= TASK DIRECTIONS =
All of the records below are to be copied exactly.

....

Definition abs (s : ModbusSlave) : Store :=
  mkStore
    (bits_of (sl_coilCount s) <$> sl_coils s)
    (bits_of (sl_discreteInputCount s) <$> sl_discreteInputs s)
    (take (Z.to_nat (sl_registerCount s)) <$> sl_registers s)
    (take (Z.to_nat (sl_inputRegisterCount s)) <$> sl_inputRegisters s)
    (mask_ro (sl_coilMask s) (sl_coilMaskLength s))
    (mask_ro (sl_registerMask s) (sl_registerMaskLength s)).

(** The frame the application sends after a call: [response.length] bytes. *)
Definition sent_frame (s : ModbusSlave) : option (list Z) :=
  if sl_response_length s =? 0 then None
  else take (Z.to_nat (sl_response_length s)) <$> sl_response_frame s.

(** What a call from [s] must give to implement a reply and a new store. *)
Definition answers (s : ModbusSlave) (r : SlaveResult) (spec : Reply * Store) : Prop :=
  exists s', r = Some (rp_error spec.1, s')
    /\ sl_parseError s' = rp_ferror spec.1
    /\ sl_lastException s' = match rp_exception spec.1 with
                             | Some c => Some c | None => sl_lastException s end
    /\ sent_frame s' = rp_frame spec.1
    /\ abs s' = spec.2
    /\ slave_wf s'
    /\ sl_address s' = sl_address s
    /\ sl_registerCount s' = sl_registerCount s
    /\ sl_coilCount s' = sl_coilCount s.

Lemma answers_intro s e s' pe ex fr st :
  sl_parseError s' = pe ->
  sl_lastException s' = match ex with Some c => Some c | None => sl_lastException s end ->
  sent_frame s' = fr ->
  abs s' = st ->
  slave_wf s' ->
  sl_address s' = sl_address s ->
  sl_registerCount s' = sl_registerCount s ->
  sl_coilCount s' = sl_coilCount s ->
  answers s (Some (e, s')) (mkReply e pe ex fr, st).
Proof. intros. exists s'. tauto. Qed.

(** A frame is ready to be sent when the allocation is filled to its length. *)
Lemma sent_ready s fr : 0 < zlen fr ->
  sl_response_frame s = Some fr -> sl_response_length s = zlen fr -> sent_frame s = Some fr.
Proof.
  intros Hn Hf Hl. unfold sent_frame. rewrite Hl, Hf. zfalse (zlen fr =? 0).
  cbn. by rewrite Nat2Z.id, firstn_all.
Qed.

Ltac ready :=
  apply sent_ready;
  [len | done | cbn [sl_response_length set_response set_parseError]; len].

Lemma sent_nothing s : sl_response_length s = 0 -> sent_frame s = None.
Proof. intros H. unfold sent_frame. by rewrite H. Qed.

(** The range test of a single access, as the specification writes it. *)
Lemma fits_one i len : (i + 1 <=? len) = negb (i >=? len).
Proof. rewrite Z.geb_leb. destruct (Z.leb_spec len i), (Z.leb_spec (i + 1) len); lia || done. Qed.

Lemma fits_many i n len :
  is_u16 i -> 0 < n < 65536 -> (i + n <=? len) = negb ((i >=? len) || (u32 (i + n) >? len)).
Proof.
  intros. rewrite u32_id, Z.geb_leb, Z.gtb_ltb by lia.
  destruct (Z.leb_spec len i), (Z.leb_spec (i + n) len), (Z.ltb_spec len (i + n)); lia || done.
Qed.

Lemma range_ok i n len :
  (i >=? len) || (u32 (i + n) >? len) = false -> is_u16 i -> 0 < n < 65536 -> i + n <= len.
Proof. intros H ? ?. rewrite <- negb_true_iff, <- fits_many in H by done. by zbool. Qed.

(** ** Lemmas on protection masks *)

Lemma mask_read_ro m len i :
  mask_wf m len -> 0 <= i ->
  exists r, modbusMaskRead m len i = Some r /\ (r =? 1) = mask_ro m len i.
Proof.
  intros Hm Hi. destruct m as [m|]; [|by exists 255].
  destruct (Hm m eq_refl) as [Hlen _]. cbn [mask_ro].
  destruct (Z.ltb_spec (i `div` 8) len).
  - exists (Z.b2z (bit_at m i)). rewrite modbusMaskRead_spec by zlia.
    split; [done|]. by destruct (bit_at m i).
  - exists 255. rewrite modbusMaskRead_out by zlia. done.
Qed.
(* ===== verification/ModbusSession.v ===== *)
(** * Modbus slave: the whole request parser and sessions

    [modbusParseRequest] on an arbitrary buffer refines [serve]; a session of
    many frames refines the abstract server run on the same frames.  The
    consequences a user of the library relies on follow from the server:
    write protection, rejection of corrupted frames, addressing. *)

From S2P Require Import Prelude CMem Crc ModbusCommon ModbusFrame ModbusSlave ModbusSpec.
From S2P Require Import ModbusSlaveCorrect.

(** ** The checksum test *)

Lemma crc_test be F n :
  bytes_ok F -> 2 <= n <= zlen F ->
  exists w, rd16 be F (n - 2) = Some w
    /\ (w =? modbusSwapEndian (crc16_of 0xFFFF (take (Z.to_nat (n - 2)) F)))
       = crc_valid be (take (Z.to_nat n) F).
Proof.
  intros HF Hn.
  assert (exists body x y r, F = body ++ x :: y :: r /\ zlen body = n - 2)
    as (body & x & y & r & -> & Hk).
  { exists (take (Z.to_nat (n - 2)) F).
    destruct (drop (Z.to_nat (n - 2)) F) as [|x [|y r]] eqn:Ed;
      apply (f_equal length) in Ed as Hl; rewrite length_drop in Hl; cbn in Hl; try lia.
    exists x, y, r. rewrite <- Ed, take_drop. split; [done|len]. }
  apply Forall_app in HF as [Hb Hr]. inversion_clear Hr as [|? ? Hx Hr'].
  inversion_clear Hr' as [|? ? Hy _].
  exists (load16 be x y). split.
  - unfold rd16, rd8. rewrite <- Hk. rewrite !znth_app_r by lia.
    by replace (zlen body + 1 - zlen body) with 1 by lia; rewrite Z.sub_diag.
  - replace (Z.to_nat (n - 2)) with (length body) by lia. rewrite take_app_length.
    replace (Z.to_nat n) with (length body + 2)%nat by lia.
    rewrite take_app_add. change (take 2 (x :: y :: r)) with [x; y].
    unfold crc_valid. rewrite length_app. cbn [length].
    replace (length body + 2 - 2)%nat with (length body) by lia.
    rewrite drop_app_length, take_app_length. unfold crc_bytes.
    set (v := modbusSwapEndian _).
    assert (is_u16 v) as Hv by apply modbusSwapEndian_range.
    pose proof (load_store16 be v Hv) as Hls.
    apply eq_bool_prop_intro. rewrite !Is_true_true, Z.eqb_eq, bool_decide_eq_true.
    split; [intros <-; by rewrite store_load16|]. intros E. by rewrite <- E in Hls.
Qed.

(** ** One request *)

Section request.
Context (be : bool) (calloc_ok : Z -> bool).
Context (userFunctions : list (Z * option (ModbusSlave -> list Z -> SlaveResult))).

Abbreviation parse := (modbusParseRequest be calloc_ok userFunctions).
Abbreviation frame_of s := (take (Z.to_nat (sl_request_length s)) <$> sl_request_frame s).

....

= WRITTEN REPLY =
Definition abs (s : ModbusSlave) : Store :=
  mkStore
    (bits_of (sl_coilCount s) <$> sl_coils s)
    (bits_of (sl_discreteInputCount s) <$> sl_discreteInputs s)
    (take (Z.to_nat (sl_registerCount s)) <$> sl_registers s)
    (take (Z.to_nat (sl_inputRegisterCount s)) <$> sl_inputRegisters s)
    (mask_ro (sl_coilMask s) (sl_coilMaskLength s))
    (mask_ro (sl_registerMask s) (sl_registerMaskLength s)).

(** The frame the application sends after a call: [response.length] bytes. *)
Definition sent_frame (s : ModbusSlave) : option (list Z) :=
  if sl_response_length s =? 0 then None
  else take (Z.to_nat (sl_response_length s)) <$> sl_response_frame s.

(** What a call from [s] must give to implement a reply and a new store. *)
Definition answers (s : ModbusSlave) (r : SlaveResult) (spec : Reply * Store) : Prop :=
  exists s', r = Some (rp_error spec.1, s')
    /\ sl_parseError s' = rp_ferror spec.1
    /\ sl_lastException s' = match rp_exception spec.1 with
                             | Some c => Some c | None => sl_lastException s end
    /\ sent_frame s' = rp_frame spec.1
    /\ abs s' = spec.2
    /\ slave_wf s'
    /\ sl_address s' = sl_address s
    /\ sl_registerCount s' = sl_registerCount s
    /\ sl_coilCount s' = sl_coilCount s.

Lemma answers_intro s e s' pe ex fr st :
  sl_parseError s' = pe ->
  sl_lastException s' = match ex with Some c => Some c | None => sl_lastException s end ->
  sent_frame s' = fr ->
  abs s' = st ->
  slave_wf s' ->
  sl_address s' = sl_address s ->
  sl_registerCount s' = sl_registerCount s ->
  sl_coilCount s' = sl_coilCount s ->
  answers s (Some (e, s')) (mkReply e pe ex fr, st).
Proof. intros. exists s'. tauto. Qed.

(** A frame is ready to be sent when the allocation is filled to its length. *)
Lemma sent_ready s fr : 0 < zlen fr ->
  sl_response_frame s = Some fr -> sl_response_length s = zlen fr -> sent_frame s = Some fr.
Proof.
  intros Hn Hf Hl. unfold sent_frame. rewrite Hl, Hf. zfalse (zlen fr =? 0).
  cbn. by rewrite Nat2Z.id, firstn_all.
Qed.

Ltac ready :=
  apply sent_ready;
  [len | done | cbn [sl_response_length set_response set_parseError]; len].

Lemma sent_nothing s : sl_response_length s = 0 -> sent_frame s = None.
Proof. intros H. unfold sent_frame. by rewrite H. Qed.

(** The range test of a single access, as the specification writes it. *)
Lemma fits_one i len : (i + 1 <=? len) = negb (i >=? len).
Proof. rewrite Z.geb_leb. destruct (Z.leb_spec len i), (Z.leb_spec (i + 1) len); lia || done. Qed.

Lemma fits_many i n len :
  is_u16 i -> 0 < n < 65536 -> (i + n <=? len) = negb ((i >=? len) || (u32 (i + n) >? len)).
Proof.
  intros. rewrite u32_id, Z.geb_leb, Z.gtb_ltb by lia.
  destruct (Z.leb_spec len i), (Z.leb_spec (i + n) len), (Z.ltb_spec len (i + n)); lia || done.
Qed.

Lemma range_ok i n len :
  (i >=? len) || (u32 (i + n) >? len) = false -> is_u16 i -> 0 < n < 65536 -> i + n <= len.
Proof. intros H ? ?. rewrite <- negb_true_iff, <- fits_many in H by done. by zbool. Qed.

(** ** Lemmas on protection masks *)

Lemma mask_read_ro m len i :
  mask_wf m len -> 0 <= i ->
  exists r, modbusMaskRead m len i = Some r /\ (r =? 1) = mask_ro m len i.
Proof.
  intros Hm Hi. destruct m as [m|]; [|by exists 255].
  destruct (Hm m eq_refl) as [Hlen _]. cbn [mask_ro].
  destruct (Z.ltb_spec (i `div` 8) len).
  - exists (Z.b2z (bit_at m i)). rewrite modbusMaskRead_spec by zlia.
    split; [done|]. by destruct (bit_at m i).
  - exists 255. rewrite modbusMaskRead_out by zlia. done.
Qed.
(* ===== verification/ModbusSession.v ===== *)
(** * Modbus slave: the whole request parser and sessions

    [modbusParseRequest] on an arbitrary buffer refines [serve]; a session of
    many frames refines the abstract server run on the same frames.  The
    consequences a user of the library relies on follow from the server:
    write protection, rejection of corrupted frames, addressing. *)

From S2P Require Import Prelude CMem Crc ModbusCommon ModbusFrame ModbusSlave ModbusSpec.
From S2P Require Import ModbusSlaveCorrect.

(** ** The checksum test *)

Lemma crc_test be F n :
  bytes_ok F -> 2 <= n <= zlen F ->
  exists w, rd16 be F (n - 2) = Some w
    /\ (w =? modbusSwapEndian (crc16_of 0xFFFF (take (Z.to_nat (n - 2)) F)))
       = crc_valid be (take (Z.to_nat n) F).
Proof.
  intros HF Hn.
  assert (exists body x y r, F = body ++ x :: y :: r /\ zlen body = n - 2)
    as (body & x & y & r & -> & Hk).
  { exists (take (Z.to_nat (n - 2)) F).
    destruct (drop (Z.to_nat (n - 2)) F) as [|x [|y r]] eqn:Ed;
      apply (f_equal length) in Ed as Hl; rewrite length_drop in Hl; cbn in Hl; try lia.
    exists x, y, r. rewrite <- Ed, take_drop. split; [done|len]. }
  apply Forall_app in HF as [Hb Hr]. inversion_clear Hr as [|? ? Hx Hr'].
  inversion_clear Hr' as [|? ? Hy _].
  exists (load16 be x y). split.
  - unfold rd16, rd8. rewrite <- Hk. rewrite !znth_app_r by lia.
    by replace (zlen body + 1 - zlen body) with 1 by lia; rewrite Z.sub_diag.
  - replace (Z.to_nat (n - 2)) with (length body) by lia. rewrite take_app_length.
    replace (Z.to_nat n) with (length body + 2)%nat by lia.
    rewrite take_app_add. change (take 2 (x :: y :: r)) with [x; y].
    unfold crc_valid. rewrite length_app. cbn [length].
    replace (length body + 2 - 2)%nat with (length body) by lia.
    rewrite drop_app_length, take_app_length. unfold crc_bytes.
    set (v := modbusSwapEndian _).
    assert (is_u16 v) as Hv by apply modbusSwapEndian_range.
    pose proof (load_store16 be v Hv) as Hls.
    apply eq_bool_prop_intro. rewrite !Is_true_true, Z.eqb_eq, bool_decide_eq_true.
    split; [intros <-; by rewrite store_load16|]. intros E. by rewrite <- E in Hls.
Qed.

(** ** One request *)

Section request.
Context (be : bool) (calloc_ok : Z -> bool).
Context (userFunctions : list (Z * option (ModbusSlave -> list Z -> SlaveResult))).

Abbreviation parse := (modbusParseRequest be calloc_ok userFunctions).
Abbreviation frame_of s := (take (Z.to_nat (sl_request_length s)) <$> sl_request_frame s).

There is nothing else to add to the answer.